What needs to be done
Below are the records. How many of their lines contain "DIJKSTRA"? Give only the number.

(The input Opens)

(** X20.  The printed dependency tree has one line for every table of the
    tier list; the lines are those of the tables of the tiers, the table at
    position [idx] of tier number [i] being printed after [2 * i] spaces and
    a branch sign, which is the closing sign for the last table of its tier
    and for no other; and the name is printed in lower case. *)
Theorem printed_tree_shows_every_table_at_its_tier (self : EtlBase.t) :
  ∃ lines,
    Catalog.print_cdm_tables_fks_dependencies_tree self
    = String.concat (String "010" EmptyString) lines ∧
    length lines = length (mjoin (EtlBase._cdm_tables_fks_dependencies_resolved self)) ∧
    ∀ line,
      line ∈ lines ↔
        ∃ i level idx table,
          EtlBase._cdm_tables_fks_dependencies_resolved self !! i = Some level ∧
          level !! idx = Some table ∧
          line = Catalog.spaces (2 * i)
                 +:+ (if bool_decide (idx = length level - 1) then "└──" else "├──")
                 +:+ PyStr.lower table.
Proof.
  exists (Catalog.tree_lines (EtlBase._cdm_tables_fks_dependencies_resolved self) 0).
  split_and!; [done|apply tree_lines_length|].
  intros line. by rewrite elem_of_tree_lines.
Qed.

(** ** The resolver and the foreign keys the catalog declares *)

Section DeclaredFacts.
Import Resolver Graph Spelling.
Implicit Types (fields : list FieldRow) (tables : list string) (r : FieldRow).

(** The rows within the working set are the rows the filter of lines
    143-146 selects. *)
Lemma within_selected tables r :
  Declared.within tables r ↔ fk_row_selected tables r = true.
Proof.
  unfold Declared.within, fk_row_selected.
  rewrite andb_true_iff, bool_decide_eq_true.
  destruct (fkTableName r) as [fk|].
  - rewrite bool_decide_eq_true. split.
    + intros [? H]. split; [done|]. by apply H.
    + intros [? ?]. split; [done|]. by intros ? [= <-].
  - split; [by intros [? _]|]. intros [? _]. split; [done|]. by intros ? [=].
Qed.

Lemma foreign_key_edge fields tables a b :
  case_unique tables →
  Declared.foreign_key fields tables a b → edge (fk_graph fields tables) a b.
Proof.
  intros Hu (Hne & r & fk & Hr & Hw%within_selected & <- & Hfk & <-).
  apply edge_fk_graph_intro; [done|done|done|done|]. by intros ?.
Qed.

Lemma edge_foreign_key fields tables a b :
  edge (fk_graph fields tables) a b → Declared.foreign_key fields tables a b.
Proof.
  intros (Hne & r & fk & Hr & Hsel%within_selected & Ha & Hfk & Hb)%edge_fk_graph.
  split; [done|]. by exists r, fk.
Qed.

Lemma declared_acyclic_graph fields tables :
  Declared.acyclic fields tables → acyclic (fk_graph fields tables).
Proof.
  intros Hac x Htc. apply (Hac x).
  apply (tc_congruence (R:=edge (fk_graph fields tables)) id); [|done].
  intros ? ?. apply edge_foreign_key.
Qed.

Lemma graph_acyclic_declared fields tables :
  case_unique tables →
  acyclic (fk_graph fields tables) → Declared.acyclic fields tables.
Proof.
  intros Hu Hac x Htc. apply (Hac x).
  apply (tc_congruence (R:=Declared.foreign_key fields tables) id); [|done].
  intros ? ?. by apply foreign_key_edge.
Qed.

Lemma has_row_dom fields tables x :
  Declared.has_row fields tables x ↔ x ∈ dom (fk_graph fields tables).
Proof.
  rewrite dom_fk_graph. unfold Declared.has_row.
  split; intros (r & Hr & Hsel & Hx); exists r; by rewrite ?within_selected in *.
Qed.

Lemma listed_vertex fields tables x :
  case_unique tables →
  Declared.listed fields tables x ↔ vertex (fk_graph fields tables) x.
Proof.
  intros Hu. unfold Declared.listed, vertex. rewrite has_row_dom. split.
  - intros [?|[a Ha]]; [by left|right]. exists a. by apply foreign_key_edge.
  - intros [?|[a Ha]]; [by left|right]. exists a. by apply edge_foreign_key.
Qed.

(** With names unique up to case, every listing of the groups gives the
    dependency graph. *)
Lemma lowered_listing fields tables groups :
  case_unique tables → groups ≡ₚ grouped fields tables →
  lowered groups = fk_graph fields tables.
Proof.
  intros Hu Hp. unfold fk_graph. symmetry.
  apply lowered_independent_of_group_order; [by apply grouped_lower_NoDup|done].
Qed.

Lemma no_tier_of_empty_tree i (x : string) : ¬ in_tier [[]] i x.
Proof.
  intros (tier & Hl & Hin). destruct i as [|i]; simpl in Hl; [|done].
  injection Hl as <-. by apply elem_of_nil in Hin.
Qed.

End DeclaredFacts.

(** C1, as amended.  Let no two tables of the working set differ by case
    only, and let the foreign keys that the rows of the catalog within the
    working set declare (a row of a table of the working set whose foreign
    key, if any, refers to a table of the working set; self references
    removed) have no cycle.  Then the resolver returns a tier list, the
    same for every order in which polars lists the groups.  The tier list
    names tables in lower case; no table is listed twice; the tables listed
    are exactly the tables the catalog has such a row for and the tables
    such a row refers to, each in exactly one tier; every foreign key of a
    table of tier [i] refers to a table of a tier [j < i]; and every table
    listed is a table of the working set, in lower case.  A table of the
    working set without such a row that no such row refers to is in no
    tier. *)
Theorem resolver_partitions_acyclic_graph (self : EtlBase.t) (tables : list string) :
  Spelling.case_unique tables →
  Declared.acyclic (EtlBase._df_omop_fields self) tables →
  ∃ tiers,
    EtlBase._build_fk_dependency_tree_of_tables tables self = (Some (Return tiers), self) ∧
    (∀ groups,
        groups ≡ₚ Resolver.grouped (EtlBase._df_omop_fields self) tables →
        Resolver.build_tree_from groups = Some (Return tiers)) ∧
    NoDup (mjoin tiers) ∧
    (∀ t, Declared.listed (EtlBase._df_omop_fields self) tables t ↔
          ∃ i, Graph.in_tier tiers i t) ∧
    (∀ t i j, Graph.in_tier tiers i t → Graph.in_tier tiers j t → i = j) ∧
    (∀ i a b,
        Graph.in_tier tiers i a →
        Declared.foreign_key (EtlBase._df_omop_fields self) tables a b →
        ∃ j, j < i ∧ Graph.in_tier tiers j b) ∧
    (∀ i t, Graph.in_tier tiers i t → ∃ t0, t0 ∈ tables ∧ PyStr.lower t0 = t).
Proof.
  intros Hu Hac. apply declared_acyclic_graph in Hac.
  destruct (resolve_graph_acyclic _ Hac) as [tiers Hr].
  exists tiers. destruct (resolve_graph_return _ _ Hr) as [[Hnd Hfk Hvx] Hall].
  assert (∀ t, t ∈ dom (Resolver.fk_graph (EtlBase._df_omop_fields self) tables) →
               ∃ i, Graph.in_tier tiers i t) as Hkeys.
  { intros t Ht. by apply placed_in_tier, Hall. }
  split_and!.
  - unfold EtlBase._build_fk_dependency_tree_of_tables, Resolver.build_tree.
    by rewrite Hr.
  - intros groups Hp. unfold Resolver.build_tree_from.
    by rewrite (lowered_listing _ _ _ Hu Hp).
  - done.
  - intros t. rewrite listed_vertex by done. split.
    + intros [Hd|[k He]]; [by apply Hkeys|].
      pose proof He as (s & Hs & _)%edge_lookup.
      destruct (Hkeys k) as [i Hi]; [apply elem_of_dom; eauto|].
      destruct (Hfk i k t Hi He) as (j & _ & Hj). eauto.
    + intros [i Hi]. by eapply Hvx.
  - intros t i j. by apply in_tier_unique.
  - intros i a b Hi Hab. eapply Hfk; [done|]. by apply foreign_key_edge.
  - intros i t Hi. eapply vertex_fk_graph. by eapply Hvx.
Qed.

(The input Closes)
(The input Opens)

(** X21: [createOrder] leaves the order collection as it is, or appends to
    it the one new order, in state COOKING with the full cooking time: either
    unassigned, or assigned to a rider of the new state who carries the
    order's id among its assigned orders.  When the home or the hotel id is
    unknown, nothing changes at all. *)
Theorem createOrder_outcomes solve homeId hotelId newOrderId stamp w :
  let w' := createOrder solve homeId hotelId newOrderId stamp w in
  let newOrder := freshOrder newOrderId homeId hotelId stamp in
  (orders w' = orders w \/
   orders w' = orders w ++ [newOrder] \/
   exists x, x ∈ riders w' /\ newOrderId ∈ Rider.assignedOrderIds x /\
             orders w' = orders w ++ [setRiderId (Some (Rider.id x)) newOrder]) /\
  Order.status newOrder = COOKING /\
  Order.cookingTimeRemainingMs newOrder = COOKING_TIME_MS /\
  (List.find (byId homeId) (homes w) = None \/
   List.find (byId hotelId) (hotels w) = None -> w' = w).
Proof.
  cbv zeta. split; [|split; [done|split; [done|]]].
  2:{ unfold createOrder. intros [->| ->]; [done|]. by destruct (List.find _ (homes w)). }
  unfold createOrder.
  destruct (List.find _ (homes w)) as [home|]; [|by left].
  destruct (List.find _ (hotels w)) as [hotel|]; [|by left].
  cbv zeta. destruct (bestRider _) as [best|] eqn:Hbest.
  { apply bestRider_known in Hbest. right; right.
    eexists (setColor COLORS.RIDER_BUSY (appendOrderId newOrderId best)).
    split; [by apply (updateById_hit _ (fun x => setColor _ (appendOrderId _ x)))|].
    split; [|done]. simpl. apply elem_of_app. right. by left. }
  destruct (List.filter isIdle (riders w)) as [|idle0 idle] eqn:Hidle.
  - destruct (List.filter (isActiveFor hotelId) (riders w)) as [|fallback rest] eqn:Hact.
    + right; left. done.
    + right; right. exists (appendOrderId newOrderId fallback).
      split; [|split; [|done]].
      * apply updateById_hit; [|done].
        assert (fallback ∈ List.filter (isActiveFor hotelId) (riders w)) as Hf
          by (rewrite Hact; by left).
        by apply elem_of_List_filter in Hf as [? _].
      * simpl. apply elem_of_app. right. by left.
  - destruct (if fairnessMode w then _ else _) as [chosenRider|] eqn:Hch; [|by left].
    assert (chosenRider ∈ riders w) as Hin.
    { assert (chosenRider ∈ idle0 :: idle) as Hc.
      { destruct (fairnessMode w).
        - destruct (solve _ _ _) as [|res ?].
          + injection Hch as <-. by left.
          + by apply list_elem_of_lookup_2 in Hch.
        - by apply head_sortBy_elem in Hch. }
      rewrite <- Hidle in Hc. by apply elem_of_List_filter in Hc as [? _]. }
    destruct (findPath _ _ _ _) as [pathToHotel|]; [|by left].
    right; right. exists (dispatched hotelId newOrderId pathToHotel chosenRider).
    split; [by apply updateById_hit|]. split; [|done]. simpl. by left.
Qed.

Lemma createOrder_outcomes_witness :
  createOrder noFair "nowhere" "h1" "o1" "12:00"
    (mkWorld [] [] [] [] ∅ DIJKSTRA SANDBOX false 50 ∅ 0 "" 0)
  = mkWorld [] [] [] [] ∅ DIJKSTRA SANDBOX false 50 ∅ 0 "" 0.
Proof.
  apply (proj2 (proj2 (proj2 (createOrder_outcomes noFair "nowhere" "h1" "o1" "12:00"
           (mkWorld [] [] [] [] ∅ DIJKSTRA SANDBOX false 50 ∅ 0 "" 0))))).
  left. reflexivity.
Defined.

(The input Closes)

Written answer
3